● The task:
Scan the data below and pick out the lines containing the word "ZArith".

Saved data entries:
Definition sort_leads (l : list lead) : list lead :=
  fold_left (fun acc x => insert_desc x acc) l [].

Definition preprocess (u : uhr_row) : processed_uhr :=
  (u, minus_stop (get_words (u_description u))).

Definition find_leads (self : matcher) (db : database) (min_score : R) (limit : nat)
  (parallel : bool) (cpu_count : option nat) : option (list lead) :=
  let self1 := load_stats self db in
  let processed := map preprocess (unidentified_cases db) in
  let stats := self1 in
  let all_leads :=
    if parallel then
      let nw := num_workers cpu_count in
      let chunks := make_chunks processed (chunk_size nw processed) in
      gather (map (fun chunk => match_chunk chunk db stats min_score) chunks)
    else match_chunk processed db stats min_score in
  match all_leads with
  | None => None
  | Some ls => Some (firstn limit (sort_leads ls))
  end.

(* ------------------------------------------------------------------ *)
(** ** The iteration order of [words1 & words2] *)

(** The elements of [words1 & words2], in the order of [words1]; this is
    the order [score_text_overlap] above iterates them in. *)
Definition py_set_and (words1 words2 : list string) : list string :=
  List.filter (fun w => bool_decide (w ∈ words2)) words1.

(** A Python set is iterated in the order of its hash table, and the hash
    of a [str] is salted per process ([PYTHONHASHSEED]): a pool worker,
    started by spawn or forkserver, may iterate [words1 & words2] in
    another order than the main process. A [set_order] is the iteration
    order of [words1 & words2] in one process. *)
Definition set_order : Type := list string -> list string -> list string.

Definition set_order_ok (ord : set_order) : Prop :=
  forall words1 words2, Permutation (ord words1 words2) (py_set_and words1 words2).
(** * shadcn-variables: alias resolution and OKLCH conversion

    A shallow embedding of [src/code.ts], the plugin that reads the colour
    variables of a design document, follows their aliases across
    collections, converts the terminal colours to OKLCH and renders a
    stylesheet.

    Layout of the development:
    - [JsString], [JsNumber]: the host language (strings of code units,
      IEEE 754 binary64 numbers, [parseInt], [toFixed], [Number],
      number-to-string);
    - [MathLib]: the implementation-approximated functions of [Math];
    - [Color]: [hexToOklch] and the functions it calls;
    - [Figma]: the host store, its queries and the trace of effects;
    - [Plugin]: [resolveVariableValue], [findModeCollection],
      [processSemanticVariables], [generateShadcnCSS], [main];
    - the properties, one section per component. *)

From Stdlib Require Import ZArith Lia Bool.
From Stdlib Require Import Ascii String.
From Stdlib Require Import Floats.SpecFloat.
From Stdlib Require Number Decimal.
From stdpp Require Import gmap strings list.

Local Open Scope Z_scope.

(** ** Strings

    A JavaScript string is a sequence of UTF-16 code units.  The embedding
    uses [string]: every character stands for one code unit below 256.
    Code units from 256 on are outside the model. *)
Module JsString.

Definition code (c : ascii) : Z := Z.of_nat (nat_of_ascii c).

Definition charOf (z : Z) : ascii := ascii_of_nat (Z.to_nat z).

Definition str1 (c : ascii) : string := String c EmptyString.

(** The double quote and the line feed, as one-character strings. *)
Definition quote : string := str1 (charOf 34).
Definition nl : string := str1 (charOf 10).

(** [s.length] *)
Definition length (s : string) : nat := String.length s.
Lemma graham_number_zero (data : record) (eps nav : float) :
  _get_float float_of_str data "eps" (of_Z 0) = Some eps ->
  _get_float float_of_str data "nav" (of_Z 0) = Some nav ->
  (eps >? of_Z 0)%F && (nav >? of_Z 0)%F = false ->
  calculate_graham_number float_of_str pow_half data = Some (of_Z 0).
Proof.
  intros He Hn H. cbv delta [calculate_graham_number]. cbv beta.
  rewrite He, bind_Some. cbv beta. rewrite Hn, bind_Some. cbv beta.
  now rewrite H.
Qed.

Lemma graham_number_example :
  root_within_ulp (of_Z 9000) (pow_half (of_Z 9000)) = true ->
  calculate_graham_number float_of_str pow_half graham_example
    = Some (dec 9487 2).
Proof.
  intros Hacc.
  destruct (graham_number_positive graham_example (of_Z 10) (of_Z 40))
    as (n & -> & _ & Hn); try reflexivity.
  - replace (dec 225 1 * of_Z 10 * of_Z 40)%F with (of_Z 9000)
      by (vm_compute; reflexivity).
    exact Hacc.
  - rewrite value_10, value_40 in Hn.
    replace (22.5 * 10 * 40)%R with 9000%R in Hn by lra.
    pose proof (sqrt_pos 9000) as S0.
    pose proof (Rsqr_sqrt 9000 ltac:(lra)) as Hs. unfold Rsqr in Hs.
    set (s := R_sqrt.sqrt 9000) in *.
    assert (94.868 < s < 94.869)%R by (split; nra).
    apply Rabs_le_inv in Hn.
    assert (Hlo : (IZR 9486 < IZR n)%R) by lra.
    assert (Hhi : (IZR n < IZR 9488)%R) by lra.
    apply lt_IZR in Hlo, Hhi.
    replace n with 9487 by lia. vm_compute. reflexivity.
Qed.
(** * Neuro-AI: the renderer store and the main-process backend supervision

    A shallow embedding of the Redux slices of the renderer
    (store/slices/analysisSlice.ts, store/slices/systemSlice.ts), of the
    start-up check of renderer/App.tsx and of the Electron main process
    (startBackend, the whenReady handler, the before-quit handler and the
    backend:status IPC handler). The analysis dispatcher and the result
    aggregator of the specification, whose code is not among these
    sources, are modelled from the specification. The definitions come
    first, the properties of the specification after them.

    Conventions.
    - A reducer written with Immer ("mutate the draft") is a pure function
      from the old state and the action payload to the new state.
    - A JavaScript [number] that the code only stores and hands on
      (file size, confidence, progress) is an IEEE double, here [float].
      [currentImageIndex] is compared and decremented against
      [images.length]; it is an integer [Z].
    - A JavaScript string is a [string]. *)

From Stdlib Require Import ZArith Floats.
From stdpp Require Import base tactics option list strings gmap fin_maps.

Local Open Scope Z_scope.

(** ** store/slices/analysisSlice.ts *)

Module ImageFile.
Record t := mk {
  id : string;
  name : string;
  path : string;
  size : float;
  type : string;
  dataUrl : option string;
  preview : option string
}.
End ImageFile.

Inductive ModelType := brain | chest.
Inductive AnalysisType := auto_type | brain_type | chest_type.
Inductive Nivel := ALTO | MEDIO | BAJO.

Module MedicalInfo.
Record t := mk {
  titulo : string;
  descripcion : string;
  recomendaciones : string;
  nivel : Nivel;
  urgencia : string
}.
End MedicalInfo.

Module AnalysisResult.
Record t := mk {
  id : string;
  fileName : string;
  modelType : ModelType;
  prediction : string;
  confidence : float;
  allPredictions : list (string * float);
  medicalInfo : MedicalInfo.t;
  timestamp : string;
  success : bool;
  error : option string
}.
End AnalysisResult.

Record AnalysisState := mkAnalysisState {
  images : list ImageFile.t;
  currentImageIndex : Z;
  results : list AnalysisResult.t;
  isAnalyzing : bool;
  analysisProgress : float;
  currentAnalysisType : AnalysisType;
  batchMode : bool;
  selectedResults : list string
}.

Definition initialState : AnalysisState :=
  {| images := [];
     currentImageIndex := 0;
     results := [];
     isAnalyzing := false;
     analysisProgress := 0%float;
     currentAnalysisType := auto_type;
     batchMode := false;
     selectedResults := [] |}.

(** [images.length] as the integer the index is compared with. *)
Definition images_length (st : AnalysisState) : Z :=
  Z.of_nat (length (images st)).

Definition setImages (st : AnalysisState) (payload : list ImageFile.t)
  : AnalysisState :=
  {| images := payload;
     currentImageIndex := 0;
     results := results st;
     isAnalyzing := isAnalyzing st;
     analysisProgress := analysisProgress st;
     currentAnalysisType := currentAnalysisType st;
     batchMode := batchMode st;
     selectedResults := selectedResults st |}.

Definition addImages (st : AnalysisState) (payload : list ImageFile.t)
  : AnalysisState :=
  {| images := images st ++ payload;
     currentImageIndex := currentImageIndex st;
     results := results st;
     isAnalyzing := isAnalyzing st;
     analysisProgress := analysisProgress st;
     currentAnalysisType := currentAnalysisType st;
     batchMode := batchMode st;
     selectedResults := selectedResults st |}.

(** [img => img.id !== action.payload] *)
Definition keeps_image (payload : string) (img : ImageFile.t) : bool :=
  negb (String.eqb (ImageFile.id img) payload).

Definition removeImage (st : AnalysisState) (payload : string)
  : AnalysisState :=
  let images' := List.filter (keeps_image payload) (images st) in
  let index' :=
    if (Z.of_nat (length images') <=? currentImageIndex st)
       && (0 <? currentImageIndex st)
    then currentImageIndex st - 1
    else currentImageIndex st in
  {| images := images';
     currentImageIndex := index';
     results := results st;
     isAnalyzing := isAnalyzing st;
     analysisProgress := analysisProgress st;
     currentAnalysisType := currentAnalysisType st;
     batchMode := batchMode st;
     selectedResults := selectedResults st |}.

Definition addResult (st : AnalysisState) (payload : AnalysisResult.t)
  : AnalysisState :=
  {| images := images st;
     currentImageIndex := currentImageIndex st;
     results := results st ++ [payload];
     isAnalyzing := isAnalyzing st;
     analysisProgress := analysisProgress st;
     currentAnalysisType := currentAnalysisType st;
     batchMode := batchMode st;
     selectedResults := selectedResults st |}.

Definition setIsAnalyzing (st : AnalysisState) (payload : bool)
  : AnalysisState :=
  {| images := images st;
     currentImageIndex := currentImageIndex st;
     results := results st;
     isAnalyzing := payload;
     analysisProgress :=
       if negb payload then 0%float else analysisProgress st;
     currentAnalysisType := currentAnalysisType st;
     batchMode := batchMode st;
     selectedResults := selectedResults st |}.

(** The index designates an image of the list, or is 0 on the empty list. *)
Definition valid_position (st : AnalysisState) : Prop :=
  (0 <= currentImageIndex st < images_length st)
  \/ (currentImageIndex st = 0 /\ images_length st = 0).

(** How many images carry the identifier [i]. *)
Definition id_count (i : string) (imgs : list ImageFile.t) : nat :=
  length (List.filter (fun img => String.eqb (ImageFile.id img) i) imgs).

(** An image that carries only an identifier, for concrete states. *)
Definition image_with_id (i : string) : ImageFile.t :=
  ImageFile.mk i "" "" 0%float "" None None.

(** Three images that share the identifier "a", the last one selected. *)
Definition shared_id_state : AnalysisState :=
  {| images := [image_with_id "a"; image_with_id "a"; image_with_id "a"];
     currentImageIndex := 2;
     results := [];
     isAnalyzing := false;
     analysisProgress := 0%float;
     currentAnalysisType := auto_type;
     batchMode := false;
     selectedResults := [] |}.

(** Two images with distinct identifiers, the last one selected. *)
Definition two_image_state : AnalysisState :=
  {| images := [image_with_id "a"; image_with_id "b"];
     currentImageIndex := 1;
     results := [];
     isAnalyzing := false;
     analysisProgress := 0%float;
     currentAnalysisType := auto_type;
     batchMode := false;
     selectedResults := [] |}.


(** ** store/slices/systemSlice.ts *)

Module BackendStatus.
Record t := mk {
  isRunning : bool;
  modelsLoaded : bool;
  port : option float
}.
End BackendStatus.

Module AppInfo.
Record t := mk {
  name : string;
  version : string;
  platform : string;
  arch : string
}.
End AppInfo.

Module NotificationType.
Inductive t := info | success | warning | error.
End NotificationType.

Module Notification.
Record t := mk {
  id : string;
  type : NotificationType.t;
  message : string;
  timestamp : string
}.
End Notification.

(** The payload of [addNotification]: a notification without [id] and
    [timestamp]. *)
Module NotificationPayload.
Record t := mk {
  type : NotificationType.t;
  message : string
}.
End NotificationPayload.

(** What the reducer reads from the clock: [Date.now().toString()] and
    [new Date().toISOString()]. *)
Module Clock.
Record t := mk {
  now : string;
  iso : string
}.
End Clock.

Record SystemState := mkSystemState {
  backendStatus : BackendStatus.t;
  appInfo : option AppInfo.t;
  notifications : list Notification.t;
  isFullscreen : bool;
  isDarkMode : bool
}.

Definition systemInitialState : SystemState :=
  {| backendStatus := BackendStatus.mk false false None;
     appInfo := None;
     notifications := [];
     isFullscreen := false;
     isDarkMode := false |}.

Definition setBackendStatus (st : SystemState) (payload : BackendStatus.t)
  : SystemState :=
  {| backendStatus := payload;
     appInfo := appInfo st;
     notifications := notifications st;
     isFullscreen := isFullscreen st;
     isDarkMode := isDarkMode st |}.

(** [arr.slice(-n)] for a positive [n]: the last [n] elements, the whole
    array when it has fewer. *)
Definition slice_last {A} (n : nat) (l : list A) : list A :=
  drop (length l - n)%nat l.

(** [{...action.payload, id: Date.now().toString(),
      timestamp: new Date().toISOString()}] *)
Definition stamped (payload : NotificationPayload.t) (clock : Clock.t)
  : Notification.t :=
  {| Notification.id := Clock.now clock;
     Notification.type := NotificationPayload.type payload;
     Notification.message := NotificationPayload.message payload;
     Notification.timestamp := Clock.iso clock |}.

Definition addNotification (st : SystemState)
    (payload : NotificationPayload.t) (clock : Clock.t) : SystemState :=
  let pushed := notifications st ++ [stamped payload clock] in
  {| backendStatus := backendStatus st;
     appInfo := appInfo st;
     notifications :=
       if (10 <? length pushed)%nat then slice_last 10 pushed else pushed;
     isFullscreen := isFullscreen st;
     isDarkMode := isDarkMode st |}.

Definition clearNotifications (st : SystemState) : SystemState :=
  {| backendStatus := backendStatus st;
     appInfo := appInfo st;
     notifications := [];
     isFullscreen := isFullscreen st;
     isDarkMode := isDarkMode st |}.

(** A run of [addNotification] actions, each with the clock reading of
    its dispatch. *)
Definition addNotifications (st : SystemState)
    (adds : list (NotificationPayload.t * Clock.t)) : SystemState :=
  fold_left (fun s a => addNotification s a.1 a.2) adds st.

(** A warning dispatched at a fixed clock reading, and a state that
    already holds three notifications, for concrete runs. *)
Definition eleventh_hour : NotificationPayload.t * Clock.t :=
  (NotificationPayload.mk NotificationType.warning "backend offline",
   Clock.mk "1700000000000" "2023-11-14T22:13:20.000Z").

Definition three_notifications : SystemState :=
  addNotifications systemInitialState
    (replicate 3 (NotificationPayload.mk NotificationType.info "ready",
                  Clock.mk "1699999999000" "2023-11-14T22:13:19.000Z")).

(** ** renderer/App.tsx: the start-up check *)

(** The answer of [checkBackendStatus()] as far as [initializeApp] reads
    it: [status], and [models] with its two flags when present. *)
Module HealthModels.
Record t := mk {
  brain : bool;
  chest : bool
}.
End HealthModels.

Module HealthAnswer.
Record t := mk {
  status : string;
  models : option HealthModels.t
}.
End HealthAnswer.

(** [backendStatus.models?.brain || backendStatus.models?.chest || false] *)
Definition models_loaded (answer : HealthAnswer.t) : bool :=
  match HealthAnswer.models answer with
  | Some m => HealthModels.brain m || HealthModels.chest m || false
  | None => false
  end.

(** The [try]/[catch] of [initializeApp] around the one call of
    [checkBackendStatus]: [None] is a call that threw. *)
Definition initializeApp (st : SystemState) (answer : option HealthAnswer.t)
  : SystemState :=
  match answer with
  | Some a =>
      setBackendStatus st
        (BackendStatus.mk (String.eqb (HealthAnswer.status a) "healthy")
                          (models_loaded a) None)
  | None => setBackendStatus st (BackendStatus.mk false false None)
  end.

● The answer:
From Stdlib Require Import ZArith Lia Bool.
From Stdlib Require Import ZArith Floats.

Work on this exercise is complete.